● **Required work**:
For the word "induction", count the lines in the records below that include it and give only that number.

● **Data**:
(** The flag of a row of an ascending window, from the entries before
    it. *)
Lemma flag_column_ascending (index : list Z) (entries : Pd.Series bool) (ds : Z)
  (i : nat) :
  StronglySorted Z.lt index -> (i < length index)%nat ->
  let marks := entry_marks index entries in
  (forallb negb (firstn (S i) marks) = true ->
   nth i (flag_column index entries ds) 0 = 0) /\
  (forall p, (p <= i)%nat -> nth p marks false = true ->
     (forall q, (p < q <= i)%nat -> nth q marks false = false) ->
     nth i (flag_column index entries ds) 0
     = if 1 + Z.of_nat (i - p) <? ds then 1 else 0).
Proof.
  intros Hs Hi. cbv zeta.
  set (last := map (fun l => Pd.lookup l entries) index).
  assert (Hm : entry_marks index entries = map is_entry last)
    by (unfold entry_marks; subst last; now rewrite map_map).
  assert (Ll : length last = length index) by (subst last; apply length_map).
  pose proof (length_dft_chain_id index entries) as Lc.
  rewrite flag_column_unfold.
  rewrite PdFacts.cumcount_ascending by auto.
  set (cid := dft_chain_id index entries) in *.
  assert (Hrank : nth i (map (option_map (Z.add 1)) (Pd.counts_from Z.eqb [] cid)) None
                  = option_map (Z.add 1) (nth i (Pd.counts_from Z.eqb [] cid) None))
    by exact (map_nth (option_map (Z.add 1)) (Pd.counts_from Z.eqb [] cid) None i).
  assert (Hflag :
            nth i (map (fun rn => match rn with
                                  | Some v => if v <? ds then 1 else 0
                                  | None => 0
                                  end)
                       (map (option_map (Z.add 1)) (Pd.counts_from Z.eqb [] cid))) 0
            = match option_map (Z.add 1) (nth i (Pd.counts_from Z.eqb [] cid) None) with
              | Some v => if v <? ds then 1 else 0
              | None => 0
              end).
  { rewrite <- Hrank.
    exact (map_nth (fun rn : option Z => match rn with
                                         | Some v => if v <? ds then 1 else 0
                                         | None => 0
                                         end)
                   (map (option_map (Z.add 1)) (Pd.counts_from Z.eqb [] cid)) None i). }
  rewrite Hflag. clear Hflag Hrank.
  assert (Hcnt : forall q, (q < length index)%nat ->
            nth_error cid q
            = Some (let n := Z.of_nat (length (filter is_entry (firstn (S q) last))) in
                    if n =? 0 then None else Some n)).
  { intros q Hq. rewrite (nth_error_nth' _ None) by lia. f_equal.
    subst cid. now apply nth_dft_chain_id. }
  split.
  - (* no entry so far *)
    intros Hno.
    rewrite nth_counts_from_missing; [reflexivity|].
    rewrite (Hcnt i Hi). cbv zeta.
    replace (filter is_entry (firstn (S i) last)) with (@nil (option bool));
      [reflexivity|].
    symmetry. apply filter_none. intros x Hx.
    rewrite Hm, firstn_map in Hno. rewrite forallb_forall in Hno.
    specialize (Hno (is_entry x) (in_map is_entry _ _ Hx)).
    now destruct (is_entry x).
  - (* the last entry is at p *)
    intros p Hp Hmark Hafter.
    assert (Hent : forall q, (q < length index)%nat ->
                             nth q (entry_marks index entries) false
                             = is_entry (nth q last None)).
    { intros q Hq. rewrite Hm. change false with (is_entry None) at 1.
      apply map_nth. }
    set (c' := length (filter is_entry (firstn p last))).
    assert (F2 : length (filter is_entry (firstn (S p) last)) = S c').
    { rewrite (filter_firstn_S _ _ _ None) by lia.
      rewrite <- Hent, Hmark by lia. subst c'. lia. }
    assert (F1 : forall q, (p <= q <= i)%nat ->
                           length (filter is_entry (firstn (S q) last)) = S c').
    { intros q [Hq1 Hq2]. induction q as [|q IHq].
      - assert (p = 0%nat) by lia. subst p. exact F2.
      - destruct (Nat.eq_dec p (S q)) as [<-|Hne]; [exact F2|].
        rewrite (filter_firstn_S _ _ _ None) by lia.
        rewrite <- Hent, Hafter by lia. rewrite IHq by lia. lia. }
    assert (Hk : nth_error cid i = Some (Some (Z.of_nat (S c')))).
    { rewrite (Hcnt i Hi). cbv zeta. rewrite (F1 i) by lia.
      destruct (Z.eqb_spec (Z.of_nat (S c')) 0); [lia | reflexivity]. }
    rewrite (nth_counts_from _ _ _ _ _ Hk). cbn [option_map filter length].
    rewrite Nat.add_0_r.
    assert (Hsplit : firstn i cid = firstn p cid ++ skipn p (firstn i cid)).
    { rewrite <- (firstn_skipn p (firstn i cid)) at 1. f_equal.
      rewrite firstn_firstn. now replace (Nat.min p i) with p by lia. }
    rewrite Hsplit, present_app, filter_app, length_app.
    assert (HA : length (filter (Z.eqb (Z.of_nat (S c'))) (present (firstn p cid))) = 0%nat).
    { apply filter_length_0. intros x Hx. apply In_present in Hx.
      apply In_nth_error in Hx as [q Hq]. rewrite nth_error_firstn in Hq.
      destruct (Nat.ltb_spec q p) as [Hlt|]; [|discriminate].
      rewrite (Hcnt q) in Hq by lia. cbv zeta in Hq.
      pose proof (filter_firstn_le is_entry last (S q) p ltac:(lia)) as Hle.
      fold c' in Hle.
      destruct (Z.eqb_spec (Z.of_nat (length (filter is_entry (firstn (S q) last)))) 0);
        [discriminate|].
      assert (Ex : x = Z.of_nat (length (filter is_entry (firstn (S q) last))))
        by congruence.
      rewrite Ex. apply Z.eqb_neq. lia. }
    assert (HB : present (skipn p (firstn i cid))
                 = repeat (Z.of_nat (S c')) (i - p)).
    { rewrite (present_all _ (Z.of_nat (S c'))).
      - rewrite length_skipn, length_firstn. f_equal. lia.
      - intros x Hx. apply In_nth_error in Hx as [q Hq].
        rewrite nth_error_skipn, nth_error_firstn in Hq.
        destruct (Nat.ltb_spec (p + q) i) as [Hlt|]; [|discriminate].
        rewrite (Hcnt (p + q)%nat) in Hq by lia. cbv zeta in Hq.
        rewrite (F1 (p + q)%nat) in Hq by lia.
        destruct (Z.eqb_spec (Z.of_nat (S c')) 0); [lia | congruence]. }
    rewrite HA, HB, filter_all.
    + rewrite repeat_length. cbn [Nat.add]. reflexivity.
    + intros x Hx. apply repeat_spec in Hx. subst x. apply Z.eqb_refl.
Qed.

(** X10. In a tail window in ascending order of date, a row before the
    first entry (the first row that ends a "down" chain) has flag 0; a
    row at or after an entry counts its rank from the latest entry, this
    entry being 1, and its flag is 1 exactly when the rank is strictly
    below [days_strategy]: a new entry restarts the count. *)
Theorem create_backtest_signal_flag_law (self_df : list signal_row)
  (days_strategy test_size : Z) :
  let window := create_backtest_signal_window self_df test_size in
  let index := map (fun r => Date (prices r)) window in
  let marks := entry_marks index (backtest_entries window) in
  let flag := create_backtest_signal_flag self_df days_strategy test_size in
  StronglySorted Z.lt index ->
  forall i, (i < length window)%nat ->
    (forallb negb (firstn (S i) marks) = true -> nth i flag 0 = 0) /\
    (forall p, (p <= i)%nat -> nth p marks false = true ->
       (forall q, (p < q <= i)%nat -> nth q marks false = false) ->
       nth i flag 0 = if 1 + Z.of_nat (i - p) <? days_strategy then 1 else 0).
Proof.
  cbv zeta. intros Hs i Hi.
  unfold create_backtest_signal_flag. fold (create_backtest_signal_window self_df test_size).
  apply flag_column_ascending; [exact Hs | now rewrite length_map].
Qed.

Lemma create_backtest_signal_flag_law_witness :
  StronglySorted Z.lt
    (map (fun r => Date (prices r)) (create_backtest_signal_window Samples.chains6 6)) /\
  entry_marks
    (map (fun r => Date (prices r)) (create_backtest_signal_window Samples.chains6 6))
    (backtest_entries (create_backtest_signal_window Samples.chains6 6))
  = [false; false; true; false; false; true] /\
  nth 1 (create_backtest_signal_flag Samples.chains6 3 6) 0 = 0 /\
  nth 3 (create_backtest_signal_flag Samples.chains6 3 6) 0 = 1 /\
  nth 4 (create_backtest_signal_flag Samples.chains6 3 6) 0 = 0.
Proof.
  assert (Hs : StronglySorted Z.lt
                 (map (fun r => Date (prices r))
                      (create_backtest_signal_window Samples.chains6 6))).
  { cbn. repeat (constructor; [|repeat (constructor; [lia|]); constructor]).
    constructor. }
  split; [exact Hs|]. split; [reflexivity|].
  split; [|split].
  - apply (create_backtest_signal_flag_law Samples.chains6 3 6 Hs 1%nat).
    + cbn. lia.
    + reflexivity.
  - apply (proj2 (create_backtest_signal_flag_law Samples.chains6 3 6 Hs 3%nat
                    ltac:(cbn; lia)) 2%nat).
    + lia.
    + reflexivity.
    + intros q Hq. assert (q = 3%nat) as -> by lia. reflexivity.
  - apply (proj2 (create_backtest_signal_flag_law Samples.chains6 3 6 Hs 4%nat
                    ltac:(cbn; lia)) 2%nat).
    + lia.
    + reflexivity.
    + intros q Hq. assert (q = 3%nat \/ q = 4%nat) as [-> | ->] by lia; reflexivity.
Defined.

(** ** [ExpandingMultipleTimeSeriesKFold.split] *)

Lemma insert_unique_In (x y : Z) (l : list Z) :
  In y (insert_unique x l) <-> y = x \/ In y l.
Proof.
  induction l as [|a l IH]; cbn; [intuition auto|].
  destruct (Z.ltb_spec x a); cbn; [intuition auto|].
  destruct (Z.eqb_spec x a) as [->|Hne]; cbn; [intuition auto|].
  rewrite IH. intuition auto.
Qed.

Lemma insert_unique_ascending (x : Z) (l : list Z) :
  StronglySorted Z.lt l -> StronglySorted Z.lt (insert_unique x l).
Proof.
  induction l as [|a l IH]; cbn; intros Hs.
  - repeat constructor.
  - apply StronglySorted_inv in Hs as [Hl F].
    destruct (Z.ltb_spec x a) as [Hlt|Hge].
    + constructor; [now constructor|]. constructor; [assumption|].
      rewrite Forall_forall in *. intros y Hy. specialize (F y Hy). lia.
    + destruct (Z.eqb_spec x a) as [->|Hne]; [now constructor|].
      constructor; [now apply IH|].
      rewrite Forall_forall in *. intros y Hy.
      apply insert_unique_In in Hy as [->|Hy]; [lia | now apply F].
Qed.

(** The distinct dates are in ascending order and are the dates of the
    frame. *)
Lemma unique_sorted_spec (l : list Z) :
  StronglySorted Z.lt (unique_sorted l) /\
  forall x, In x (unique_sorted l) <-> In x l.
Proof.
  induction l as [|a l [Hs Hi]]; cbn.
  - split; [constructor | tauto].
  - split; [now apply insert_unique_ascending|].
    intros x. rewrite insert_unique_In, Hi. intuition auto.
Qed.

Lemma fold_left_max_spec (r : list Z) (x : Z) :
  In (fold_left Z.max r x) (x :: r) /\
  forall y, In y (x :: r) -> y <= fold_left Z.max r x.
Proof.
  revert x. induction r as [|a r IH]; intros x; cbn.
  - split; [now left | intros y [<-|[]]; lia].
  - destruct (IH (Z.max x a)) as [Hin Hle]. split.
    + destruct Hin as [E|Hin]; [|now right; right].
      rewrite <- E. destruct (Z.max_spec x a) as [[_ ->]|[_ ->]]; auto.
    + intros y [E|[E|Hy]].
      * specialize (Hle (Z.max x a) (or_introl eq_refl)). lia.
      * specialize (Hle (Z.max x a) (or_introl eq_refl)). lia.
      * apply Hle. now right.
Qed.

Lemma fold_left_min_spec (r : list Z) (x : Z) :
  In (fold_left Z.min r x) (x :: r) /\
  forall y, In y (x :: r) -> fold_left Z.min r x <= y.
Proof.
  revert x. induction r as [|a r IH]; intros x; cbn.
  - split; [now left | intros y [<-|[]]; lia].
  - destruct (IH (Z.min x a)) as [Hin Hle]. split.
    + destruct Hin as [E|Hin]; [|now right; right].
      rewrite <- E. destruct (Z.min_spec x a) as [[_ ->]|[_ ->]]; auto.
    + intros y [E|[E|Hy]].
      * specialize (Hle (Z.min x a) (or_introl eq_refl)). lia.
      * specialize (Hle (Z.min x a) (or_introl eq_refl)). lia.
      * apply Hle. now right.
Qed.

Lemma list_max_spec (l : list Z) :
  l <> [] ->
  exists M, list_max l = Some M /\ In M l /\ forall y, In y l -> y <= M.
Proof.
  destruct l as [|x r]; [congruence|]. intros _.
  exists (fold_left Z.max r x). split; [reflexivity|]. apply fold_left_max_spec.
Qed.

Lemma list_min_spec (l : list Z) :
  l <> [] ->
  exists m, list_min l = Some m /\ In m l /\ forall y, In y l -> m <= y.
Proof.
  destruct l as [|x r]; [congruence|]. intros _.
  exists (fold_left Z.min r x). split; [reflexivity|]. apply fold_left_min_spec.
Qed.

● **The completed task**:
6